Doug Henwood dhenwood at panix.com
Mon Aug 28 13:33:18 PDT 2006


On Aug 28, 2006, at 4:12 PM, Wojtek Sokolowski wrote:


> But I find it hard to believe the 80% figure. The
> corresponding figure for the public sector, definitely the most
> unionized
> sector in this country, is about 36%. That would make US food
> retailers the
> most unionized industry in the US, and probably in the world.

You're misquoting again: "union density in many regions in supermarkets is like 80%!"

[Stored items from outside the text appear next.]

Fixpoint add_alarm (a : Alarm)
    (gs : list ((option string * option string) * list Alarm))
  : list ((option string * option string) * list Alarm) :=
  match gs with
  | [] => [(group_key a, [a])]
  | (k, g) :: gs' =>
      if same_key k (group_key a) then (k, a :: g) :: gs'
      else (k, g) :: add_alarm a gs'
  end.

Definition group_alarms (rows : list Alarm)
  : list ((option string * option string) * list Alarm) :=
  fold_right add_alarm [] rows.

(** [MAX("Al_Start_Time")] *)
Definition max_start (g : list Alarm) : option datetime :=
  fold_right (fun a acc =>
                match acc with
                | None => Some (Al_Start_Time (Al_Times a))
                | Some m => if dt_ltb m (Al_Start_Time (Al_Times a))
                            then Some (Al_Start_Time (Al_Times a)) else Some m
                end) None g.

Record Ranked : Type := mkRanked {
  tag : option string;
  descricao : option string;
  total_ocorrencias : Z;
  ultima_ocorrencia : option datetime
}.

Definition ranked_of (g : (option string * option string) * list Alarm) : Ranked :=
  mkRanked (fst (fst g)) (snd (fst g)) (sql_count (snd g)) (max_start (snd g)).
(* ===== verification/Prelude.v ===== *)
(** * Verification of the dev-workspace portal

    The repository holds a portal (Go, [src/portal]) that serves a developer's
    workspace: sessions are directories tracked on disk, each with a conversation run
    by an external Codex server; the portal retries failed turns, carries messages
    between sessions, watches long turns, creates, archives, revives and deletes
    sessions.  This library models the parts of it that decide what is sent, stored
    and shown, and proves that they keep their promises for every behaviour of
    the file system, the clock, the Codex server and other processes.

    ** How the code is modelled

    A Go struct is a Record with the fields in the source's order and a prefix where
    Rocq needs distinct names ([pend_ID] is [Pending.ID]); an [error] is a value of
    [Effects.error] with the sentinels the code compares; a nil slice is [None] of
    [slice]; an [int64] or [uint64] is a [Z] wrapped by [i64] and [u64]; text is a
    byte string, checked for UTF-8 where the code does.  A method on a pointer is a
    function of the old value.  Code with effects lives in the state and error monad
    [SE] of [Effects.v]: its state holds what the code stores (files, maps) and an
    opaque world [W] for the rest; each call into the rest of the system is a field of a
    runtime record (or of the typeclass [CodexWeb] for the Codex client library, which
    is not part of the repository), an arbitrary function of the world.  A file holds a
    decoded record or is damaged; writing it fails, succeeds, or succeeds without its
    directory being synchronised.  Locks are entries of the state, or the whole
    operation is one step when it holds its mutex throughout.  Calls whose order matters append
    an event to a trace.  [wp] and [rel_steps] ([RetryWp.v], [Effects.v]) are the
    program logic; the hint database [proc] closes the routine goals.

    ** Files

    - [Prelude], [Effects]: notations, record update, tactics, the monad.
    - [GoStrings], [GoUtf8], [GoJson], [GoDecimal], [GoFloat], [GoTime], [GoTimeParse],
      [GoLibrary], [GoDecode], [Sha256]: what the source uses of Go's standard library
      ([strings], [unicode/utf8], [path/filepath], [encoding/json], [strconv], [math],
      [time], [crypto/sha256]), executable.  [Codex]: the interface of the client library.
    - [turnretry/]: [RetryTypes], [RetryValidate] (records, decisions, JSON,
      hashes, validity), [RetryState] and [RetryManaged] (the methods of [State], user
      actions), [RetrySys] and [RetryStore] ([Store],
      [Transaction]), [RetryController] ([Controller.Step], [ReconcileOnly]),
      [RetryPolicy] and [RetryPolicyStore] (session policy and its summary);
      [RetryMachine], [RetryQuota], [RetryObserve], [RetrySubmit],
      [RetryWp], [RetrySafety], [RetryPolicyFacts] and [RetrySample] hold the theorems.
    - [communication/]: [Communication] (registry, validity, admission),
      [CommunicationOps] ([Service.Run], [Read], [Expire], [Dispatch]), and
      [CommunicationHistory], [CommunicationFacts] the theorems.
    - [progressobserver/state.go]: [ProgressObserver].
    - [creationprogress/progress.go]: [CreationProgress] (frames and the stream
      decoder), [CreationProgressCodec], [CreationProgressFacts].
    - [uploads/store.go]: [UploadTypes] (catalog records, JSON text, names),
      [UploadStore] (the catalog file, [transaction], compaction, scopes), [UploadBackend]
      (the operations that move bytes) and [UploadClaims] (submissions, claims,
      observation, expiry, forks); [UploadWp], [UploadInv], [UploadScopeFacts],
      [UploadClaimFacts], [UploadDeleteFacts], [UploadFileFacts], [UploadCreateFacts],
      [UploadFacts], [UploadClaimSafety] and [UploadSample] hold the theorems.
    - Archive, delete and revive ([web/operation_state.go], [operation_store.go],
      [lifecycle_target.go], [service_cleanup_handoff.go], [archive_preparation.go],
      [archive_worker.go] and the lifecycle part of [server.go]): [LifecycleTypes]
      (records, JSON, validity, messages), [LifecycleOps] (the receipt file and the steps under [operationMu]),
      [LifecyclePropose] (target identities, journal evidence, reconciliation),
      [ArchivePreparation] (the repair loop), [LifecycleCommands] (starting),
      [LifecycleJobs] (running and finishing) and [LifecycleRequests] (the handlers);
      [LifecycleStoreFacts], [LifecycleFacts], [ArchivePreparationFacts],
      [LifecycleCommandFacts] and [LifecycleSample] hold the theorems.
    - Attention and browser notifications ([web/attention.go], [notifications.go],
      [notifications_store.go], and the checks of [notifications_transport.go]): [Attention]
      (events over successive observations of a session), [Notifications] (the state, its JSON
      text, [change], the checks of a subscription), [NotificationLoad] (opening the store),
      [NotificationOps] (observing, reconciling, sending, a pass of the loop) and
      [NotificationRequests] (the requests, and histories of passes and requests);
      [AttentionFacts], [NotificationFacts], [NotificationDeliveryFacts] and
      [NotificationSample] hold the theorems.
    - Session preparations, the accepted requests for new sessions ([web/preparation.go],
      [preparation_store.go], [session_name.go], and what they call of [creation.go] and
      [creation_store.go]): [SessionPreparation] (records, JSON text, digests, validity, names),
      [PreparationStore] (saving, confirming, start-up), [PreparationOps] (accepting, starting and
      mutating workers, reservation, the installation and retirement of creation receipts)
      and [PreparationRequests] (the worker, the requests, reconciliation, shutdown);
      [PreparationMachine] is the abstract machine, [PreparationFacts] proves that every
      operation is a run of it, [PreparationSafety] holds the theorems and a small portal.

    ** What is shown

    - Automatic retry: a continuation is sent at most once per pass and only after the
      attempt is durably marked as submitted and proved never submitted before; an
      uncertain attempt survives every other operation; recovery never sends; at most
      [CyberLimit] charges lie in any window; each failure is observed once; proofs are revoked when
      settings change; retention, delays, identities and policy preferences are as documented.
    - Communication: a message is sent only under a live grant after its submission is
      recorded, never twice; records are never lost or rewritten; sessions are locked in order.
    - Creation progress: what the emitter writes is what the decoder observes, however
      the stream is cut and whatever text surrounds it; memory and diagnostics are bounded.
    - Progress observer: concerns keep their identity until resolved; records survive a save and load.
    - Uploads: whatever fails, every operation leaves a catalog that loads, agrees with the
      files on disk and is within its limits; the bytes of an acknowledged chunk are the
      bytes downloaded; an answered claim is durable and freezes its draft; a file goes only
      when the sessions that need it are locked, asked and found idle.  A flaw is shown: a fork
      at the record limit saves a catalog that no later operation can load.
    - Lifecycle receipts: a receipt is replaced durably or not at all, and read back
      after a restart; a job starts only for a saved receipt in place of one it may
      replace; reconciliation is a comparison and a swap; recorded journal evidence is
      never exchanged; success needs positive proof; a late executor cannot touch a newer
      attempt; only finished receipts are dismissed; any failure message becomes one a receipt may store.
    - Archive preparation: repair cycles end; only the recorded message is sent; nothing
      is sent after a cancellation, wherever the loop is when it is granted.  Three flaws are shown: a replaced attempt's loop
      fails the newer attempt, the reserve for final messages ignores JSON escapes, and cutting
      a blocker's text can split a character.
    - Notifications: an announcement has a cause (a new request, a turn seen to finish) and is
      made once while the cause lasts; the outbox holds only what is worth sending, and a
      push is made only when the last look under the mutex, before the payload is built, wants it; attempts are spaced and at most six; a
      saved preference is on disk and in force; after a failed write nothing changes or is
      sent until a restart, and a restart never falls back to the default.  A flaw is shown: one
      registration too many counts as a failed write.
    - Preparations: all requests, workers, reconciliations and shutdowns, with any failure and
      interference, are runs of a machine with ten kinds of step; hence an accepted
      request keeps its identity, input and name, a worker starts once per attempt and
      only for a durable record, names are exclusive, a creation is installed only under a
      durable reservation, and a late worker changes nothing.  When nothing fails a new
      request is answered with its worker started.  Start-up restores exactly the
      files.  A flaw is shown: an error message cut inside a character makes its record unreadable.

    ** Fuel

    [retain_loop] runs with the number of snapshots as fuel and [retain_terminates] shows
    it is enough; [drop_invalid] runs with the length of the text;
    [reconcileLifecycleOperation] takes the number of lost comparisons allowed, and
    [run_loop] and [watch_worker] the number of iterations (the source polls without
    bound): running out is a value of its own, and the theorems about them hold for any fuel.

    [reserve_from] tries [maxPreparationMappings + 1] numbers, as the source's loop does.

    ** Other goroutines

    Where a mutex is released between two steps, the lifecycle definitions apply an
    arbitrary function [others] to the shared state; theorems that need it bound what it does.
    A session's message lock is part of that state ([lf_messages]): a cancellation run by
    another goroutine while the repair loop has the lock is not granted; granted ones are logged.
    Notifications apply [nr_others] also between the last look at a delivery and its push.
    Uploads hold the catalog's file lock for a whole transaction; other processes act
    between transactions ([ur_others]), and are assumed to keep the same invariant.
    Preparations apply [pr_others] where [operationMu] is taken again; what it does is assumed to
    be steps of the same machine, which is what the operations are proved to do.

    ** Not modelled

    Of notifications: decoding a request's body, its origin and profile checks, the HTTP
    client, [url.Parse], [http.ParseTime] and the P-256 curve (parameters); a state file that
    opens and decodes is one [save] wrote.
    Of preparations and creations: the decoding of request forms and of files that no save wrote;
    the naming model, the worker of a creation ([runCreation]), its retry, proof and loading
    (parameters).
    Of uploads: the decoding of the catalog's JSON text (a file holds decoded members or
    damage), the retries of the file lock, results that Go returns next to an error.
    The Codex client library, git, Nix, the Ruby tools, HTTP routing, templates and
    the browser code (interfaces or another language); [agentteams], [session],
    [teamruntime], [codexproviders], [repository], [cluster],
    [workspacecodex] and the other files of [web] are left to later extensions. *)

From Stdlib Require Export ZArith Lia.
From stdpp Require Export base tactics decidable option list numbers strings gmap.
(* ===== verification/GoStrings.v ===== *)
(** * Go's string and byte operations

    The parts of packages [strings], [unicode/utf8], [encoding/hex], [regexp]
    and [path/filepath] the source uses, on strings as byte sequences. *)

From S2P Require Import Prelude.
From Stdlib Require Import Ascii.

Open Scope Z_scope.

(** ** Bytes *)

Definition code (c : ascii) : Z := Z.of_N (N_of_ascii c).
Definition byte_chr (z : Z) : ascii := ascii_of_N (Z.to_N (z `mod` 256)).

Fixpoint bytes_of (s : string) : list Z :=
  match s with EmptyString => [] | String c s => code c :: bytes_of s end.
Fixpoint string_of (l : list Z) : string :=
  match l with [] => EmptyString | z :: l => String (byte_chr z) (string_of l) end.

Fixpoint all_chars (p : ascii → bool) (s : string) : bool :=
  match s with EmptyString => true | String c s => p c && all_chars p s end.

(** [strings.ContainsAny] / [strings.ContainsRune] for single-byte sets. *)
Fixpoint contains_char (p : ascii → bool) (s : string) : bool :=
  match s with EmptyString => false | String c s => p c || contains_char p s end.

(** ** UTF-8 *)

Definition in_range (lo hi x : Z) : bool := (lo <=? x) && (x <=? hi).
Definition cont (x : Z) : bool := in_range 128 191 x.

(** The accepted first bytes and second-byte ranges of [utf8.DecodeRune]. *)
Definition utf8_two (a b : Z) : bool := in_range 194 223 a && cont b.
Definition utf8_three (a b c : Z) : bool :=
  ((a =? 224) && in_range 160 191 b
   || in_range 225 236 a && cont b
   || (a =? 237) && in_range 128 159 b
   || in_range 238 239 a && cont b) && cont c.
Definition utf8_four (a b c d : Z) : bool :=
  ((a =? 240) && in_range 144 191 b
   || in_range 241 243 a && cont b
   || (a =? 244) && in_range 128 143 b) && cont c && cont d.

(** [utf8.ValidString] *)
Fixpoint utf8_valid (s : string) : bool :=
  match s with
  | EmptyString => true
  | String a s1 =>
      if code a <? 128 then utf8_valid s1 else
      match s1 with
      | EmptyString => false
      | String b s2 =>
          if utf8_two (code a) (code b) then utf8_valid s2 else
          match s2 with
          | EmptyString => false
          | String c s3 =>
              if utf8_three (code a) (code b) (code c) then utf8_valid s3 else
              match s3 with
              | EmptyString => false
              | String d s4 => utf8_four (code a) (code b) (code c) (code d) && utf8_valid s4
              end
          end
      end
  end.

(** ** White space

    The UTF-8 encodings of the runes [unicode.IsSpace] accepts. *)
Definition space_encodings : list (list Z) :=
  [[9]; [10]; [11]; [12]; [13]; [32]; [194; 133]; [194; 160]; [225; 154; 128];
   [226; 128; 128]; [226; 128; 129]; [226; 128; 130]; [226; 128; 131]; [226; 128; 132];
   [226; 128; 133]; [226; 128; 134]; [226; 128; 135]; [226; 128; 136]; [226; 128; 137];
   [226; 128; 138]; [226; 128; 168]; [226; 128; 169]; [226; 128; 175]; [226; 129; 159];
   [227; 128; 128]].

Fixpoint strip_prefix (p l : list Z) : option (list Z) :=
  match p, l with
  | [], _ => Some l
  | x :: p, y :: l => if x =? y then strip_prefix p l else None
  | _ :: _, [] => None
  end.

Fixpoint strip_first (ps : list (list Z)) (l : list Z) : option (list Z) :=
  match ps with
  | [] => None
  | p :: ps => match strip_prefix p l with Some r => Some r | None => strip_first ps l end
  end.

(** Every stripped encoding is non-empty, so the length bounds the rounds. *)
Fixpoint trim_left (fuel : nat) (ps : list (list Z)) (l : list Z) : list Z :=
  match fuel with
  | O => l
  | S fuel => match strip_first ps l with Some r => trim_left fuel ps r | None => l end
  end.

Definition trim_space_bytes (l : list Z) : list Z :=
  let l := trim_left (length l) space_encodings l in
  rev (trim_left (length l) (map (@rev Z) space_encodings) (rev l)).

(** [strings.TrimSpace] *)
Definition TrimSpace (s : string) : string := string_of (trim_space_bytes (bytes_of s)).

(** [len(strings.Fields(s))]: maximal runs of non-space text. *)
Fixpoint count_fields (fuel : nat) (inside : bool) (l : list Z) : Z :=
  match fuel with
  | O => 0
  | S fuel =>
      match l with
      | [] => 0
      | _ :: rest =>
          match strip_first space_encodings l with
          | Some r => count_fields fuel false r
          | None => (if inside then 0 else 1) + count_fields fuel true rest
          end
      end
  end.
Definition FieldsLen (s : string) : Z := count_fields (S (String.length s)) false (bytes_of s).

(** ** Hexadecimal *)

Definition hex_digit (z : Z) : ascii := byte_chr (if z <? 10 then 48 + z else 87 + z).
Definition is_lower_hex (c : ascii) : bool := in_range 48 57 (code c) || in_range 97 102 (code c).

(** [hex.EncodeToString] and the [%x] verb on byte slices *)
Fixpoint hex_encode (l : list Z) : string :=
  match l with
  | [] => EmptyString
  | z :: l => String (hex_digit ((z `div` 16) `mod` 16)) (String (hex_digit (z `mod` 16)) (hex_encode l))
  end.

(** ** Anchored patterns made of single-character classes *)

Definition is_char (c d : ascii) : bool := code c =? code d.

Fixpoint match_classes (ps : list (ascii → bool)) (s : string) : bool :=
  match ps, s with
  | [], EmptyString => true
  | p :: ps, String c s => p c && match_classes ps s
  | _, _ => false
  end.

(** [^[0-9a-f]{8}-[0-9a-f]{4}-[0-9a-f]{4}-[0-9a-f]{4}-[0-9a-f]{12}$] *)
Definition uuid_classes : list (ascii → bool) :=
  let hex n := repeat is_lower_hex n in
  let dash := [is_char "-"%char] in
  hex 8%nat ++ dash ++ hex 4%nat ++ dash ++ hex 4%nat ++ dash ++ hex 4%nat ++ dash ++ hex 12%nat.

(** ** Paths *)

(** [filepath.IsAbs] on Unix *)
Definition IsAbs (path : string) : bool :=
  match path with String c _ => code c =? 47 | EmptyString => false end.

(** ** Lemmas *)

Lemma code_range c : 0 <= code c < 256.
Proof. destruct c as [[] [] [] [] [] [] [] []]; vm_compute; split; congruence. Qed.

Lemma code_byte_chr z : 0 <= z < 256 → code (byte_chr z) = z.
Proof.
  intros Hz. unfold code, byte_chr. rewrite Z.mod_small by lia.
  rewrite N_ascii_embedding by lia. apply Z2N.id. lia.
Qed.

Lemma hex_digit_hex z : 0 <= z < 16 → is_lower_hex (hex_digit z) = true.
Proof.
  intros Hz. unfold is_lower_hex, hex_digit, in_range.
  destruct (Z.ltb_spec z 10); rewrite code_byte_chr by lia; lia.
Qed.

Lemma hex_encode_all_hex l : all_chars is_lower_hex (hex_encode l) = true.
Proof.
  induction l as [|z l IH]; simpl; [done|].
  rewrite !hex_digit_hex by (apply Z.mod_pos_bound; lia). done.
Qed.

Lemma hex_encode_length l : String.length (hex_encode l) = (2 * length l)%nat.
Proof. induction l as [|z l IH]; simpl; lia. Qed.

Lemma match_classes_app ps qs s t :
  match_classes ps s = true → match_classes qs t = true →
  match_classes (ps ++ qs) (s +:+ t) = true.
Proof.
  revert s; induction ps as [|p ps IH]; intros [|c s]; simpl; try done.
  intros [-> Hs]%andb_prop Ht. by rewrite IH.
Qed.

Lemma match_classes_repeat p s n :
  String.length s = n → all_chars p s = true → match_classes (repeat p n) s = true.
Proof.
  intros <-. induction s as [|c s IH]; simpl; [done|].
  intros [-> Hs]%andb_prop. by rewrite IH.
Qed.

Lemma match_hex_encode l n :
  length l = n → match_classes (repeat is_lower_hex (2 * n)) (hex_encode l) = true.
Proof.
  intros <-. apply match_classes_repeat; [apply hex_encode_length|apply hex_encode_all_hex].
Qed.

#[export] Hint Resolve match_hex_encode hex_encode_all_hex : go.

>> I think that singling out retailers like Whole Foods has more to do
>> with blue collar anti-intellectualism (your use of vernacular seems
>> symptomatic) and silly resentment and kulturkampf against "yuppies"
>> than any serious effort to advance the cause of labor in this
>> country.
> I doubt that. Whole Food trades on its crunchy image, but it's
> furiously anti-union. I wouldn't be surprised if Wal-Mart isn't
>
> [WS:] No doubt, but so is most of the US industry. So why singling
> out
> Whole Foods, which suspiciously coincides with the blue collar vitriol
> against environmentalism and urban liberalism? My point is not that
> anti-union image is unfair for Whole Foods, but that singling it
> out is -
> and smacks of culture wars. It is akin to attacking capitalism by
> singling
> out Jews - it makes one think that anti-capitalism is really a
> veneer for a
> kulturkampf.

Oh please. There's something extra-annoying about profit-maximizing businesses that pretend to be better than everyone else. Whole Foods is a nasty union-busting firm but it gets to pretend to be all sensitive and shit. With Wal-Mart, what you see is what you get. I hate all those socially responsible business types, and I can play urban elitist with the best of them.